Il y a 10 ans, alors que j’étais toute jeune balletomane, je découvrais dans La Fille mal gardée de Frédérick Ashton, un jeune danseur bondissant, Mathias Heymann, et une Lise Myriam Ould Braham si délicate et aérienne qu’elle était promise au destin de Sylphide. Tous les deux formaient déjà un duo très attachant. Une décennie plus tard, quel plaisir de voir ce couple d’Etoiles dans les rôles principaux du ballet de Pierre Lacotte. Cette représentation du mercredi 12 juillet avait une saveur particulière puisqu’elle était marquée par les adieux à la scène de deux fortes personnalités du ballet : Mélanie Hurel (Effie) et Emmanuel Thibault (dans le pas de deux des paysans). Pour l’occasion, plusieurs anciens étaient présents dans la salle à l’instar de Manuel Legris, Agnès Letestu, Elisabeth Platel, Elisabeth Maurin et Jean-Marie Didiere (éternel Madge)…

Dès son entrée en scène, Mélanie Hurel a été applaudie par le public. Difficile de croire que la danseuse a atteint l’âge de la retraite tant son Effie est juvénile, vive et tellement attachante. Autre moment d’émotion, le dernier pas de deux des écossais avec Emmanuel Thibault, accompagné par la douce Marion Barbeau. Le public était venu l’applaudir une dernière fois. Une ovation méritée pour ce danseur qui aura eu le mérite de danser les grands classiques jusqu’au bout.

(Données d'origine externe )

(** X20: in a bootstrap entered at INIT that returns, one snapshot serves
    throughout: the snapshot read from row 0, column 2 of the reply to the
    slot command is the one pg_dump is told to dump and the one the
    transaction of the copy on the origin is set to.  Three commands were
    run, each with exit status 0: the dump at that snapshot from the
    origin, the restore of pre-data and the restore of post-data into the
    target. *)
Theorem one_snapshot_for_dump_and_copy (w : world) (conn : PGLogicalConnection)
    (h : history) (evs : list event) :
  node_status (target conn) = NODE_STATUS_INIT ->
  pglogical_init_replica w conn h = (Ok tt, evs) ->
  exists rc slot_name reply snapshot dir1 dir2 dir3 oc res,
    In (EvPQexec rc (slot_command slot_name) reply) evs
    /\ PQgetvalue reply 0 2 = Some snapshot
    /\ filter is_system evs
       = [EvSystem (dump_command (tool_path w dir1 "pg_dump") snapshot
                                 (node_dsn (origin conn))) 0;
          EvSystem (restore_command (tool_path w dir2 "pg_restore") "pre-data"
                                    (node_dsn (target conn))) 0;
          EvSystem (restore_command (tool_path w dir3 "pg_restore") "post-data"
                                    (node_dsn (target conn))) 0]
    /\ In (EvPQexec oc (begin_origin snapshot) res) evs.
Proof.
  intros Hst H. remember (@Ok unit tt) as ok eqn:Hok.
  unfold pglogical_init_replica in H. rewrite Hst in H. cbn [NodeStatus_eqb] in H.
  unfold ensure_replication_slot_snapshot in H.
  unfold elog, ereport, StartTransactionCommand, CommitTransactionCommand,
    get_database_name, replorigin_advance, set_node_status, PQexec in H.
  steps H; try discriminate Hok.
  repeat match goal with
         | u : unit |- _ => destruct u
         end.
  match goal with
  | Rd : dump_structure _ _ _ _ = _,
    Rp : restore_structure _ _ "pre-data" _ = _,
    Rc : copy_node_data _ _ _ _ = _,
    Rq : restore_structure _ _ "post-data" _ = _ |- _ =>
      pose proof (dump_structure_returned _ _ _ _ _ Rd) as (d1 & Hd);
      pose proof (restore_structure_returned _ _ _ _ _ Rp) as (d2 & Hp);
      pose proof (copy_node_data_begins _ _ _ _ _ Rc) as (oc & res & Hb);
      pose proof (restore_structure_returned _ _ _ _ _ Rq) as (d3 & Hq)
  end.
  quiet (is_not is_system).
  lazymatch goal with
  | |- context [EvPQexec ?rc (slot_command ?sn) ?reply :: _] => exists rc, sn, reply
  end.
  lazymatch type of Hb with
  | In (EvPQexec _ (begin_origin ?s) _) _ => exists s
  end.
  exists d1, d2, d3, oc, res.
  split; [solve [find_in]|]. split; [assumption|]. split.
  - repeat first
      [ rewrite filter_app
      | progress cbn [filter is_system app]
      | rewrite Hd | rewrite Hp | rewrite Hq
      | match goal with
        | Hx : forallb (is_not is_system) ?e = true |- _ =>
            rewrite (filter_quiet is_system e Hx)
        end ].
    reflexivity.
  - repeat first [rewrite in_app_iff | progress cbn [In]]. tauto.
Qed.

Lemma one_snapshot_for_dump_and_copy_witness :
  let conn := Scenario.connection NODE_STATUS_INIT ["default"] in
  let run := pglogical_init_replica Scenario.healthy conn [] in
  node_status (target conn) = NODE_STATUS_INIT
  /\ run = (Ok tt, snd run)
  /\ exists rc slot_name reply snapshot dir1 dir2 dir3 oc res,
       In (EvPQexec rc (slot_command slot_name) reply) (snd run)
       /\ PQgetvalue reply 0 2 = Some snapshot
       /\ filter is_system (snd run)
          = [EvSystem (dump_command (tool_path Scenario.healthy dir1 "pg_dump") snapshot
                                    (node_dsn (origin conn))) 0;
             EvSystem (restore_command (tool_path Scenario.healthy dir2 "pg_restore")
                                       "pre-data" (node_dsn (target conn))) 0;
             EvSystem (restore_command (tool_path Scenario.healthy dir3 "pg_restore")
                                       "post-data" (node_dsn (target conn))) 0]
       /\ In (EvPQexec oc (begin_origin snapshot) res) (snd run).
Proof.
  cbv zeta.
  assert (Hrun : pglogical_init_replica Scenario.healthy
                   (Scenario.connection NODE_STATUS_INIT ["default"]) []
                 = (Ok tt, snd (pglogical_init_replica Scenario.healthy
                                  (Scenario.connection NODE_STATUS_INIT ["default"]) [])))
    by (vm_compute; reflexivity).
  split; [reflexivity|]. split; [exact Hrun|].
  exact (one_snapshot_for_dump_and_copy Scenario.healthy
           (Scenario.connection NODE_STATUS_INIT ["default"]) [] _ eq_refl Hrun).
Defined.

(** ** The end of a copy is sent after the end of the stream *)

Section EachPreceded.

Variable mark : event -> bool.
Variable R : list event -> Prop.

Hypothesis R_prefix : forall e1 pre, R pre -> R (e1 ++ pre).

Lemma each_preceded_sequential : sequential (each_preceded mark R).
Proof.
  split.
  - intros pre f post E. destruct pre; discriminate E.
  - intros e1 e2 x H1 H2 pre f post E Hf.
    apply app_eq_app in E. destruct E as (l & [[-> E]|[-> E]]).
    + destruct l as [|f' l'].
      * cbn in E.
        assert (HR : R (pre ++ []))
          by (apply R_prefix; apply (H2 [] f post); [symmetry; exact E | exact Hf]).
        rewrite app_nil_r in HR. exact HR.
      * injection E as -> E. apply (H1 pre f' l' eq_refl Hf).
    + apply R_prefix. apply (H2 l f post E Hf).
Qed.

Lemma emits_each_preceded {A} (m : M A) :
  emits (is_not mark) m -> sat (each_preceded mark R) m.
Proof.
  intros Hm h pre f post E Hf. exfalso.
  exact (not_marked mark (snd (m h)) pre post f (Hm h) Hf E).
Qed.

End EachPreceded.

Lemma stream_ended_prefix (e1 pre : list event) :
  stream_ended pre -> stream_ended (e1 ++ pre).
Proof.
  intros (pre' & oc & buf & ->). exists (e1 ++ pre'), oc, buf.
  rewrite app_assoc. reflexivity.
Qed.

(** The events of [l] before the end of a copy, that event, the events
    after it. *)
Ltac before_end l :=
  lazymatch l with
  | EvPQputCopyEnd _ _ :: _ => constr:(@nil event)
  | ?a :: ?t => let r := before_end t in constr:(a :: r)
  | ?x ++ ?t => let r := before_end t in constr:(x ++ r)
  end.

Ltac from_end l :=
  lazymatch l with
  | EvPQputCopyEnd _ _ :: _ => constr:(l)
  | _ :: ?t => from_end t
  | _ ++ ?t => from_end t
  end.

Lemma copy_table_data_ends_stream (w : world) oc tc schemaname relname :
  sat (each_preceded is_copy_end stream_ended)
      (copy_table_data w oc tc schemaname relname).
Proof.
  intros h. run_of (copy_table_data w oc tc schemaname relname) h r evs H.
  unfold copy_table_data in H. unfold_calls H.
  steps H; quiet (is_not is_copy_end);
    try match goal with
        | Rr : copy_rows _ _ _ _ _ _ = (Ok _, _) |- _ =>
            apply copy_rows_run in Rr;
            destruct Rr as [(bytes & buf & pre0 & Hr & -> & _ & _) | [Hno _]];
            [ injection Hr as <- | exfalso; eapply Hno; reflexivity ]
        end;
    intros pre f post Hsplit Hf; tests.
  all: repeat match goal with
              | Hq : forallb _ (_ ++ _) = true |- _ =>
                  rewrite forallb_app in Hq; apply andb_true_iff in Hq; destruct Hq
              end.
  all: try (exfalso;
            lazymatch type of Hsplit with
            | ?a = ?p ++ ?y :: ?q =>
                assert (Ha : forallb (is_not is_copy_end) a = true) by all_quiet;
                exact (not_marked is_copy_end a p q y Ha Hf Hsplit)
            end).
  all: lazymatch type of Hsplit with
       | ?l = _ =>
           let a := before_end l in
           let t := from_end l in
           lazymatch t with
           | ?x :: ?b =>
               assert (Hl : l = a ++ x :: b) by (list_norm; reflexivity);
               rewrite Hl in Hsplit;
               destruct (split_at_marked is_copy_end a pre x f b post) as (Hp & _ & _);
               [ all_quiet | reflexivity | reflexivity | exact Hf | exact Hsplit | ]
           end
       end.
  all: subst; rewrite ?app_nil_r; unfold stream_ended.
  all: lazymatch goal with
       | |- exists pre' oc' buffer, ?a = _ =>
           let p := drop_last a in
           lazymatch a with
           | context [_ ++ [EvPQgetCopyData ?c _ ?b]] => exists p, c, b
           end
       end; list_norm; reflexivity.
Qed.
(** X18: a call of [join] or [leave] appends at most one packet to output
    0, for every argument and every state, and returns 0 or -1. *)
Theorem handlers_append_at_most_one {collaborators : Collaborators}
    (conf : string) (st : State) :
  (exists sent,
     output0 (join conf st).2 = output0 st ++ sent /\ (length sent <= 1)%nat)
  /\
  (exists sent,
     output0 (leave conf st).2 = output0 st ++ sent /\ (length sent <= 1)%nat)
  /\
  ((join conf st).1 = 0 \/ (join conf st).1 = -1) /\
  ((leave conf st).1 = 0 \/ (leave conf st).1 = -1).
Proof.
  destruct (Z_lt_le_dec (cp_va_kparse conf).1 0) as [Hbad|Hok].
  - assert (join conf st = (-1, st) /\ leave conf st = (-1, st)) as [-> ->].
    { unfold join, leave.
      destruct (cp_va_kparse conf) as [status to]. cbn in Hbad.
      destruct (Z.ltb_spec status 0); [auto | lia]. }
    cbn. repeat split; auto; exists []; rewrite app_nil_r; auto.
  - rewrite join_parsed, leave_parsed by assumption. cbn [fst snd].
    repeat split; auto.
    + destruct (push_listen_outcome (cp_va_kparse conf).2
                  create_igmp_join_record
                  (click_chatter
                     ("IGMP join "
                      +:+ address_unparse (cp_va_kparse conf).2) st))
        as [_ [-> | ->]]; cbn.
      * exists []. rewrite app_nil_r. auto.
      * eexists [_]. auto.
    + destruct (push_listen_outcome (cp_va_kparse conf).2
                  create_igmp_leave_record
                  (click_chatter
                     ("IGMP leave "
                      +:+ address_unparse (cp_va_kparse conf).2) st))
        as [_ [-> | ->]]; cbn.
      * exists []. rewrite app_nil_r. auto.
      * eexists [_]. auto.
Qed.

(** X19: the caller of [join] does not learn of a failed allocation.  When
    the address parses and [Packet::make] returns no packet, [join] returns
    0 all the same, has pushed nothing to output 0 and has updated the
    filter. *)
Theorem join_without_memory {collaborators : Collaborators}
    (conf : string) (st : State) :
  0 <= (cp_va_kparse conf).1 ->
  allocation (cp_va_kparse conf).2 create_igmp_join_record st = None ->
  (join conf st).1 = 0 /\
  output0 (join conf st).2 = output0 st /\
  filter (join conf st).2
  = filter_listen (filter st) (cp_va_kparse conf).2 create_igmp_join_record.
Proof.
  intros Hok Hnone. rewrite join_parsed by assumption. cbn [fst snd].
  rewrite push_listen_no_memory by exact Hnone. cbn. auto.
Qed.

Lemma join_without_memory_witness :
  (join "230.1.2.3" (fresh_host 0)).1 = 0 /\
  output0 (join "230.1.2.3" (fresh_host 0)).2 = output0 (fresh_host 0) /\
  filter (join "230.1.2.3" (fresh_host 0)).2
  = filter_listen (filter (fresh_host 0)) (cp_va_kparse "230.1.2.3").2
      create_igmp_join_record.
Proof.
  apply (join_without_memory "230.1.2.3" (fresh_host 0)).
  - vm_compute. discriminate.
  - reflexivity.
Defined.

(** X20: [join] followed by [leave] of the same address, when the address
    parses and [Packet::make] returns a packet both times: the filter has
    listened to the join record and then to the leave record, and output 0
    has the join report followed by the leave report. *)
Theorem join_then_leave {collaborators : Collaborators}
    (conf : string) (st : State) :
  0 <= (cp_va_kparse conf).1 ->
  is_Some (allocation (cp_va_kparse conf).2 create_igmp_join_record st) ->
  is_Some (allocation (cp_va_kparse conf).2 create_igmp_leave_record
             (join conf st).2) ->
  (leave conf (join conf st).2).1 = 0 /\
  filter (leave conf (join conf st).2).2
  = filter_listen
      (filter_listen (filter st) (cp_va_kparse conf).2
         create_igmp_join_record)
      (cp_va_kparse conf).2 create_igmp_leave_record /\
  output0 (leave conf (join conf st).2).2
  = output0 st
    ++ [report_packet (cp_va_kparse conf).2 create_igmp_join_record;
        report_packet (cp_va_kparse conf).2 create_igmp_leave_record].
Proof.
  intros Hok. rewrite join_parsed, leave_parsed by assumption.
  cbn [fst snd]. intros [pool1 H1].
  erewrite (push_listen_sends _ _ _ pool1) by exact H1.
  intros [pool2 H2].
  erewrite push_listen_sends by exact H2. cbn.
  rewrite <- app_assoc. auto.
Qed.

Des adieux à la scène émouvants

L’un des moments attendus du premier acte était le pas de trois de l’ombre. Le côté terrien du personnage de Mélanie Hurel contraste avec la Sylphide éthérée et immatérielle de Myriam Ould Braham. Pour sa dernière, Mélanie Hurel nous a offert une variation bien enlevée aux côtés d’un Mathias Heymann plus qu’en forme et d’une Myriam toujours plus évanescente.
Les saluts du premier acte ont été riches en émotions. Mélanie Hurel et Emmanuel Thibault ont été très chaudement applaudis par le public. C’était très touchant de voir chacune des étoiles prendre la main de l’un des artistes pour une dernière révérence.

Mélanie Hurel et Emmanuel Thibault saluant une dernière fois le public de Garnier

Une sylphide éthérée et un James rêveur

Après cette fin d’acte émouvante, l’entracte permettait de se remettre de ses émotions avant d’enchaîner sur le deuxième acte. Malgré le contexte, celui-ci est toujours un enchantement. Myriam Ould Braham, merveilleuse Giselle l’an passé, est à nouveau parfaite. Ses bras, ses pieds, la moindre arabesque sont d’une finesse. Elle ne semble jamais toucher terre. Mathias Heymann est lui aussi incroyable. Son James est rêveur et attachant. Ses variations (malgré une petite défaillance de l’orchestre dans la première d’entre-elles) sont superbes. C’est un couple idéal pour ce ballet. Deux beaux interprètes, servis par un magnifique corps de ballet et agrémenté d’un Aurélien Houette qui a déployé ses talents d’acteur pour interpréter la vilaine Madge.

Au final, une représentation quatre étoiles pour clôturer ma saison 2016-2017 en beauté.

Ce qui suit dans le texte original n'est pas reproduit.